• [TASK ITEM]: Please return the lines below verbatim, beginning at the one that has "Definition waiting_ok (st" and stopping after the one that has "Proof. intros Hle", and add no other lines.

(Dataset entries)
Definition lease_ok (st : OwnershipState) (lease : StartLease) : Prop :=
  since lease <= length (fences st) /\ covered st (owner_label (l_owner lease)) (prior_cleanup lease) (since lease).
Definition waiting_ok (st : OwnershipState) (r : DiscoveryRetirement) : Prop :=
  Forall (fun f => exists fence, fences st !! f = Some fence /\ f_starts fence = r_starts r) (r_cleanups r).
Definition finishing_ok (st : OwnershipState) (t : Finishing) : Prop :=
  (fin_outcome t = Ok tt -> Forall (waited st) (fin_fences t)) /\ (forall f, fin_removing t = Some f -> fence_ok st f).

Record inv (m : Machine) : Prop := mkInv {
  i_fences : fence_inv (owned m);
  i_leases : map_Forall (fun _ => lease_ok (owned m)) (leases m);
  i_waiting : Forall (waiting_ok (owned m)) (waiting m);
  i_finishing : Forall (finishing_ok (owned m)) (finishing m);
  i_distinct : NoDup (pending m);
  i_pending : Forall (unfinished (owned m)) (pending m)
}.

Lemma lease_ok_le st st' lease :
  cells_le st st' -> length (fences st) <= length (fences st') -> lease_ok st lease -> lease_ok st' lease.
Proof. intros Hle Hn [H1 H2]. split; [lia|]. by apply (covered_le st). Qed.

Lemma waiting_ok_le st st' r : cells_le st st' -> waiting_ok st r -> waiting_ok st' r.
Proof.
  intros Hle. apply Forall_impl. intros f (fence & E & Hs). destruct (le_fence _ _ Hle _ _ E) as (o & E' & _).
  eexists. split; [exact E'|done].
Qed.

Lemma finishing_ok_le st st' t :
  cells_le st st' -> Forall (fun f => is_Some (fences st !! f)) (fin_fences t) -> finishing_ok st t -> finishing_ok st' t.
Proof.
  intros Hle Hs [H1 H2]. split; [|intros f Hf; eapply le_ok; eauto]. intros Ho. specialize (H1 Ho).
  rewrite list.Forall_forall in *. intros f Hf. eapply le_waited; eauto.
Qed.

Lemma unfinished_prefix st st' f : fences st `prefix_of` fences st' -> unfinished st f -> unfinished st' f.
Proof. intros Hp (fence & E & Ho). exists fence. split; [by eapply prefix_lookup_Some|done]. Qed.

(** The fences of a finishing task are pending. *)
Lemma finishing_known m :
  Forall (unfinished (owned m)) (pending m) ->
  Forall (fun t => Forall (fun f => is_Some (fences (owned m) !! f)) (fin_fences t)) (finishing m).
Proof.
  unfold pending. rewrite Forall_app. intros [_ H]. rewrite list.Forall_forall in H. apply list.Forall_forall. intros t Ht. apply list.Forall_forall. intros f Hf.
  destruct (H f) as (fence & E & _); [|by eexists]. apply list_elem_of_In, List.in_concat. exists (fin_fences t).
  split; [apply list_elem_of_In, list_elem_of_fmap; eauto|by apply list_elem_of_In].
Qed.

Lemma inv_grows m st :
  grows (owned m) st -> inv m -> inv (mkMachine st (leases m) (waiting m) (finishing m)).
Proof.
  intros (Hle & Hp & Hf) [H1 H2 H3 H4 H5 H6]. pose proof (finishing_known _ H6) as Hk.
  split; cbn; [auto|..].
  - intros id lease E. apply (lease_ok_le (owned m)); [done|by apply prefix_length|by eapply H2].
  - revert H3. apply Forall_impl. intros r. by apply waiting_ok_le.
  - clear -Hle H4 Hk. induction H4; [constructor|]. apply Forall_cons_1 in Hk as [? ?]. constructor; [by apply (finishing_ok_le (owned m))|auto].
  - done.
  - revert H6. apply Forall_impl. intros f. by apply unfinished_prefix.
Qed.

Lemma inv_leases m l :
  map_Forall (fun _ => lease_ok (owned m)) l -> inv m -> inv (mkMachine (owned m) l (waiting m) (finishing m)).
Proof. intros Hl [H1 H2 H3 H4 H5 H6]. by split. Qed.

(** A retirement is added to the ones that wait. *)
Lemma inv_retire m r st :
  grows (owned m) st -> published (owned m) st (r_starts r) (r_cleanups r) -> inv m ->
  inv (mkMachine st (leases m) (waiting m ++ [r]) (finishing m)).
Proof.
  intros Hg [Hnd Hnew] Hi. pose proof (inv_grows m st Hg Hi) as [H1 H2 H3 H4 H5 H6]. cbn [owned leases waiting finishing] in *.
  assert (Forall (unfinished (owned m)) (pending m)) as Hold by apply Hi.
  assert (pending (mkMachine st (leases m) (waiting m ++ [r]) (finishing m)) ≡ₚ
          r_cleanups r ++ pending (mkMachine st (leases m) (waiting m) (finishing m))) as Hpe.
  { unfold pending. cbn. rewrite fmap_app, concat_app. cbn. rewrite app_nil_r. solve_Permutation. }
  split; [done|done| |done|..]; cbn [owned leases waiting finishing].
  - apply Forall_app. split; [done|]. constructor; [|constructor]. revert Hnew. apply Forall_impl.
    intros f (_ & fence & E & Hs & _). by exists fence.
  - rewrite Hpe. apply list.NoDup_app. split_and!; [done| |done]. intros f Hf Hf'. rewrite list.Forall_forall in Hnew, Hold.
    apply Hnew in Hf as [Hf _]. apply Hold in Hf' as (fence & E & _). apply lookup_lt_Some in E. lia.
  - rewrite Hpe. apply Forall_app. split; [|done]. revert Hnew. apply Forall_impl. intros f (_ & fence & E & _ & Ho). by exists fence.
Qed.

Lemma inv_waits_over m l1 r l2 closed outcome :
  waiting m = l1 ++ r :: l2 -> retirement_outcome (r_cleanups r) (r_starts r) closed (owned m) = Some outcome -> inv m ->
  inv (mkMachine (owned m) (leases m) (l1 ++ l2) (finishing m ++ [mkFinishing outcome None (r_cleanups r)])).
Proof.
  intros Ew Ho [H1 H2 H3 H4 H5 H6]. rewrite Ew in H3. apply Forall_app in H3 as [H3 H3']. apply Forall_cons_1 in H3' as [Hr H3'].
  assert (pending (mkMachine (owned m) (leases m) (l1 ++ l2) (finishing m ++ [mkFinishing outcome None (r_cleanups r)])) ≡ₚ
          pending m) as Hpe.
  { unfold pending. cbn. rewrite Ew, !fmap_app, !concat_app. cbn. rewrite app_nil_r. solve_Permutation. }
  split; cbn [owned leases waiting finishing]; [done|done|by apply Forall_app| |by rewrite Hpe|by rewrite Hpe].
  apply Forall_app. split; [done|]. constructor; [|constructor]. split; [|done]. cbn. intros ->.
  by eapply retirement_outcome_ok.
Qed.

Lemma inv_remove_fence m l1 outcome f fs l2 :
  finishing m = l1 ++ mkFinishing outcome (Some f) fs :: l2 -> inv m ->
  inv (mkMachine (fence_remove f (owned m)) (leases m) (waiting m) (l1 ++ mkFinishing outcome None fs :: l2)).
Proof.
  intros Ef Hi. pose proof (i_finishing _ Hi) as H4. rewrite Ef in H4. apply Forall_app in H4 as [Ha Hb].
  apply Forall_cons_1 in Hb as [[Hw Hr] Hb].
  assert (inv (mkMachine (owned m) (leases m) (waiting m) (l1 ++ mkFinishing outcome None fs :: l2))) as Hi'.
  { destruct Hi as [H1 H2 H3 _ H5 H6]. unfold pending in *. rewrite Ef, fmap_app, fmap_cons in H5, H6.
    split; cbn; unfold pending; cbn; rewrite ?fmap_app, ?fmap_cons; try done. apply Forall_app. split; [done|].
    constructor; [|done]. by split. }
  apply inv_grows with (2 := Hi'). by apply grows_fence_remove, Hr.
Qed.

• [TASK RESPONSE]:
Definition waiting_ok (st : OwnershipState) (r : DiscoveryRetirement) : Prop :=
  Forall (fun f => exists fence, fences st !! f = Some fence /\ f_starts fence = r_starts r) (r_cleanups r).
Definition finishing_ok (st : OwnershipState) (t : Finishing) : Prop :=
  (fin_outcome t = Ok tt -> Forall (waited st) (fin_fences t)) /\ (forall f, fin_removing t = Some f -> fence_ok st f).

Record inv (m : Machine) : Prop := mkInv {
  i_fences : fence_inv (owned m);
  i_leases : map_Forall (fun _ => lease_ok (owned m)) (leases m);
  i_waiting : Forall (waiting_ok (owned m)) (waiting m);
  i_finishing : Forall (finishing_ok (owned m)) (finishing m);
  i_distinct : NoDup (pending m);
  i_pending : Forall (unfinished (owned m)) (pending m)
}.

Lemma lease_ok_le st st' lease :
  cells_le st st' -> length (fences st) <= length (fences st') -> lease_ok st lease -> lease_ok st' lease.
Proof. intros Hle Hn [H1 H2]. split; [lia|]. by apply (covered_le st). Qed.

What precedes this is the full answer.